Scrambling Eggs for Spotify with Knuth’s Fibonacci Hashing
First Revealed: 08/12/23
He was very late in returning — so late, that I knew that the live performance
couldn’t have detained him on a regular basis. Dinner was on the desk
earlier than he appeared.
“It was magnificent,” he stated, as he took his seat. “Do you bear in mind
what Darwin says about music? He claims that the ability of manufacturing
and appreciating it existed among the many human race lengthy earlier than the ability
of speech was arrived at. Maybe that’s the reason we’re so subtly
influenced by it. There are imprecise recollections in our souls of these misty
centuries when the world was in its childhood.”
“That is fairly a broad concept,” I remarked.
“One’s concepts should be as broad as Nature if they’re to interpret
Nature,” he answered.
– A Research in Scarlet, Arthur Conan Doyle
Just a few weeks again, whereas looking Hacker Information’
second chance pool, I
got here throughout a
2014 blog post from Spotify
discussing how you can shuffle songs.
Now, at first look, you would possibly suppose, “How difficult may it’s to
shuffle songs in a playlist? Can we not randomly shuffle them out?”
You see, that’s exactly the strategy Spotify initially took. They used
the
Fisher–Yates shuffle
to do that. Say you’ve gotten 5 songs from three artists, as illustrated
within the determine beneath:
The trendy implementation of Fisher–Yates shuffle is an (O(n)) time
algorithm and could be described as follows:
 To shuffle an array (a) of (n) components (indices (0..n1)):
 For (i) from (n – 1) right down to (1) do
 (j leftarrow ) random integer such that ( 0 le j le i )
 trade (a[j]) and (a[i])
Utilizing the determine above, we are able to visualize the algorithm:
Now, this was all effective for the Swedenbased group until they confronted a
fascinating situation. Of their phrases:
….. We seen some customers complaining about our shuffling algorithm
taking part in just a few songs from the identical artist proper after one another.
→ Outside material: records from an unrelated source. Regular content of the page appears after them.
Definition conversionFailure (errorMsg : string) : ImageConversionResult :=
  {| success := false; dataUri := None; error := Some errorMsg |}.

Definition fileExists (env : Env) (filePath : string) : bool :=
  fs_access env filePath.

(** [convertImageToBase64] catches whatever its body throws, so it always
    returns. *)
Definition convertImageToBase64 (env : Env) (imagePath : string)
  : ImageConversionResult :=
  if negb (fileExists env imagePath) then
    conversionFailure ("Image file not found or not readable: " ++ imagePath)
  else if negb (isImageFile imagePath) then
    conversionFailure ("Unsupported image format: " ++ imagePath)
  else
    match fs_readFile env imagePath with
    | Throws readError =>
        conversionFailure
          ("Failed to read image file " ++ imagePath ++ ": " ++ readError)
    | Returns imageBuffer =>
        match generateDataUriFromPath imageBuffer imagePath with
        | Some uri =>
            if JsString.truthy uri then
              {| success := true; dataUri := Some uri; error := None |}
            else
              conversionFailure ("Failed to generate data URI for: " ++ imagePath)
        | None =>
            conversionFailure ("Failed to generate data URI for: " ++ imagePath)
        end
    end.

(* ================================================================== *)
(** ** [src/convert/markdownProcessor.ts]: extractor and rewriter *)

(** One match of [IMAGE_REGEX]: the matched text and its two groups. *)
Record ImageMatch := {
  originalMarkdown : string;
  altText : string;
  imagePath : string
}.

(** The text before the first [stop] and the text after it. *)
Fixpoint spanUntil (stop : ascii) (s : string) : option (string * string) :=
  match s with
  | EmptyString => None
  | String c s' =>
      if Ascii.eqb c stop then Some (EmptyString, s')
      else
        match spanUntil stop s' with
        | Some (before, after) => Some (String c before, after)
        | None => None
        end
  end.

(** [IMAGE_REGEX] anchored at the start of [s].  The expression reads: an
    exclamation mark, an opening bracket, a group of zero or more characters
    other than a closing bracket, a closing bracket, an opening parenthesis,
    a group of one or more characters other than a closing parenthesis, a
    closing parenthesis.  Each character class is followed by the one
    character it excludes, so the greedy quantifiers stop at the first such
    character and backtracking never finds another match. *)
Definition matchImageAt (s : string) : option ImageMatch :=
  match s with
  | String "!" (String "[" t) =>
      match spanUntil "]" t with
      | Some (alt, String "(" u) =>
          match spanUntil ")" u with
          | Some (EmptyString, _) => None
          | Some (path, _) =>
              Some {| originalMarkdown := "![" ++ alt ++ "](" ++ path ++ ")";
                      altText := alt;
                      imagePath := path |}
          | None => None
          end
      | _ => None
      end
  | _ => None
  end.

(** The [while ((match = IMAGE_REGEX.exec(content)) !== null)] loop:
    [skip] is the number of characters still covered by the last match,
    that is, the distance to [lastIndex]. *)
Fixpoint execAllFrom (s : string) (skip : nat) : list ImageMatch :=
  match s with
  | EmptyString => []
  | String _ s' =>
      match skip with
      | S k => execAllFrom s' k
      | O =>
          match matchImageAt s with
          | Some m =>
              m :: execAllFrom s' (String.length (originalMarkdown m) - 1)
          | None => execAllFrom s' 0
          end
      end
  end.

Definition execAll (content : string) : list ImageMatch :=
  execAllFrom content 0.

Definition isRemoteImage (imagePath : string) : bool :=
  JsString.startsWith imagePath "http://"
  || JsString.startsWith imagePath "https://".

Definition remoteMatch (m : ImageMatch) : bool := isRemoteImage (imagePath m).

Definition cleanImagePath (imagePath : string) : string :=
  JsString.splitHead "#" (JsString.splitHead "?" imagePath).

Definition supportedExtensions : list string :=
  [".jpg"; ".jpeg"; ".png"; ".gif"; ".svg"; ".webp"; ".bmp"].

Definition isSupportedImageFormat (imagePath : string) : bool :=
  let cleanPath := JsString.toLowerCase (cleanImagePath imagePath) in
  existsb (fun ext => JsString.endsWith cleanPath ext) supportedExtensions.

(** [path.isAbsolute(imagePath) ? imagePath
     : path.resolve(markdownDir, imagePath)] *)
Definition resolveImagePath (env : Env) (markdownDir imagePath : string) : string :=
  if NodePath.isAbsolute imagePath then imagePath
  else NodePath.resolve (cwd env) [markdownDir; imagePath].

Record IImageReference := {
  ref_originalMarkdown : string;
  ref_imagePath : string;
  ref_absoluteImagePath : string;
  ref_altText : string
}.

Definition extractImageReferences (env : Env) (content markdownFilePath : string)
  : list IImageReference :=
  let markdownDir := NodePath.dirname markdownFilePath in
  map (fun m =>
         {| ref_originalMarkdown := originalMarkdown m;
            ref_imagePath := imagePath m;
            ref_absoluteImagePath := resolveImagePath env markdownDir (imagePath m);
            ref_altText := altText m |})
      (filter (fun m => negb (isRemoteImage (imagePath m))) (execAll content)).

Record MarkdownConversionResult := {
  content : string;
  convertedImages : nat;
  skippedImages : nat;
  warnings : list string;
  errors : list string
}.

(** The local variables of [convertMarkdownImages] that the loop over the
    matches updates. *)
Record RewriteState := {
  updatedContent : string;
  rw_converted : nat;
  rw_skipped : nat;
  rw_warnings : list string;
  rw_errors : list string
}.

Definition skipWithWarning (st : RewriteState) (warningMsg : string) : RewriteState :=
  {| updatedContent := updatedContent st;
     rw_converted := rw_converted st;
     rw_skipped := S (rw_skipped st);
     rw_warnings := (rw_warnings st ++ [warningMsg])%list;
     rw_errors := rw_errors st |}.

Definition skipWithError (st : RewriteState) (errorMsg : string) : RewriteState :=
  {| updatedContent := updatedContent st;
     rw_converted := rw_converted st;
     rw_skipped := S (rw_skipped st);
     rw_warnings := rw_warnings st;
     rw_errors := (rw_errors st ++ [errorMsg])%list |}.

Definition substitute (st : RewriteState) (original newMarkdown : string) : RewriteState :=
  {| updatedContent := JsString.replace (updatedContent st) original newMarkdown;
     rw_converted := S (rw_converted st);
     rw_skipped := rw_skipped st;
     rw_warnings := rw_warnings st;
     rw_errors := rw_errors st |}.

(** [`${conversionResult.error}`] *)
Definition showError (e : option string) : string :=
  match e with Some msg => msg | None => "undefined" end.

(** The text the code builds for a converted reference.  [altText || '']
    is [altText]: the only falsy string is the empty one. *)
Definition newMarkdownFor (alt uri : string) : string :=
  "![" ++ alt ++ "](" ++ uri ++ ")".

(** The body of [for (const {...} of imageMatches)], with its [try]/[catch];
    [codec] is the call [await convertImageToBase64(absoluteImagePath)]. *)
Definition processImageMatch
           (codec : string -> Completion ImageConversionResult)
           (env : Env) (markdownDir : string)
           (st : RewriteState) (m : ImageMatch) : RewriteState :=
  if isRemoteImage (imagePath m) then
    skipWithWarning st ("Skipped remote image: " ++ imagePath m)
  else if negb (isSupportedImageFormat (imagePath m)) then
    skipWithWarning st ("Skipped unsupported image format: " ++ imagePath m)
  else
    let absoluteImagePath := resolveImagePath env markdownDir (imagePath m) in
    match codec absoluteImagePath with
    | Returns conversionResult =>
        match success conversionResult, dataUri conversionResult with
        | true, Some uri =>
            if JsString.truthy uri then
              substitute st (originalMarkdown m) (newMarkdownFor (altText m) uri)
            else
              skipWithWarning st
                ("Failed to convert image: " ++ imagePath m ++ " - "
                 ++ showError (error conversionResult))
        | _, _ =>
            skipWithWarning st
              ("Failed to convert image: " ++ imagePath m ++ " - "
               ++ showError (error conversionResult))
        end
    | Throws errorMessage =>
        skipWithError st
          ("Error processing image " ++ imagePath m ++ ": " ++ errorMessage)
    end.
(** * Fire VFX rig add-on ([blender_fire_vfx.py]): a shallow embedding

    The add-on is glue between a settings record and the host's data
    (objects, collections, modifiers, materials, node trees).  The
    embedding follows the source function by function.  Python floats are
    represented by the exact rational their literal denotes; the host's
    single-precision storage of float properties is not modelled. *)

From Stdlib Require Import ZArith QArith Lia.
From stdpp Require Import base option list strings gmap.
The
customers had been asking “Why isn’t your shuffling random?”. We responded “Hey!
Our shuffling is random!”
At first we didn’t perceive what the customers had been attempting to inform us by
saying that the shuffling shouldn’t be random, however then we learn the feedback
extra rigorously and seen that some folks don’t need the identical artist
taking part in two or 3 times inside a short while interval.
….. Should you simply heard a music from a selected artist, that doesn’t
imply that the following music might be extra possible from a unique artist in a
completely random order. Nonetheless, the outdated saying says that the person is
at all times proper, so we determined to look into methods of adjusting our shuffling
algorithm in order that the customers are happier. We discovered that they don’t like
excellent randomness.
Fascinating certainly! To create an phantasm of randomness –
randomness with artists evenly unfold all through the playlist –
the engineers drew inspiration from a
2007 blogpost by Martin Fiedler.
Fiedler’s algorithm is split into two components:
the merge algorithm and the fill algorithm. Initially, the
songs to be shuffled are categorized primarily based on their artist. For
occasion, assume that we now have three artists and ten songs in our
playlist. Then,
The fill algorithm goals to distribute dummy tracks evenly amongst
shorter classes to match the size of the longest one. This step is
adopted by the merge algorithm, which mixes tracks from
totally different classes to type a single playlist in a columnwise trend.
For instance, with the classes talked about earlier, the fill algorithm
would:
Subsequently, the merge algorithm would create a last playlist as
follows:
Whereas this technique distributes the songs fairly effectively, as talked about
by Spotify, it’s difficult and doubtlessly sluggish in sure eventualities,
notably as a result of quite a few randomization operations.
Spotify prompt drawing inspiration from current dithering
algorithms, like
Floyd–Steinberg dithering, to unfold every artist as evenly as potential. Though they do not
present particular particulars of their algorithm, the essential idea they
describe is as follows:
Let’s say we’ve 4 songs from The White Stripes as within the image
above. Because of this they need to seem roughly each 25% of the
size of the playlist. We unfold out the 4 songs alongside a line, however
their distance will range randomly from about 20% to 30% to make the
last order look extra random.
We introduce a random offset to start with; in any other case all first songs
would find yourself at place 0.
We additionally shuffle the songs by the identical artist amongst one another. Right here we
can use FisherYates shuffle or apply the identical algorithm recursively,
for instance we may stop songs from the identical album taking part in too shut
to one another.
After studying Spotify’s weblog put up, an concept struck me! You see, a 12 months
in the past, I wrote a small library to generate aesthetically pleasing colours
within the
HSV (hue, saturation, value) space.
However how will we outline “aesthetically pleasing colours”? And what is the
connection to shuffling algorithms?
Let’s contemplate an instance the place we have to decide 5 colours to label a
chart. Selecting these colours randomly from the RGB house could be fairly
problematic. Some colours, particularly on darker backgrounds, could make
textual content arduous to learn. Furthermore, it’s potential to finish up with colours that
are too related to one another.
Addressing the problem of darkish or gentle backgrounds seems to be
comparatively easy – keep away from the RGB house and as a substitute,
use the HSV house with fastened saturation and worth. Nonetheless, even
then, there is a excessive probability of choosing colours which might be too shut on
the colour spectrum. In different phrases,
the choice could be too random, and we’d choose colours that
are distributed as evenly as potential throughout your complete colour spectrum.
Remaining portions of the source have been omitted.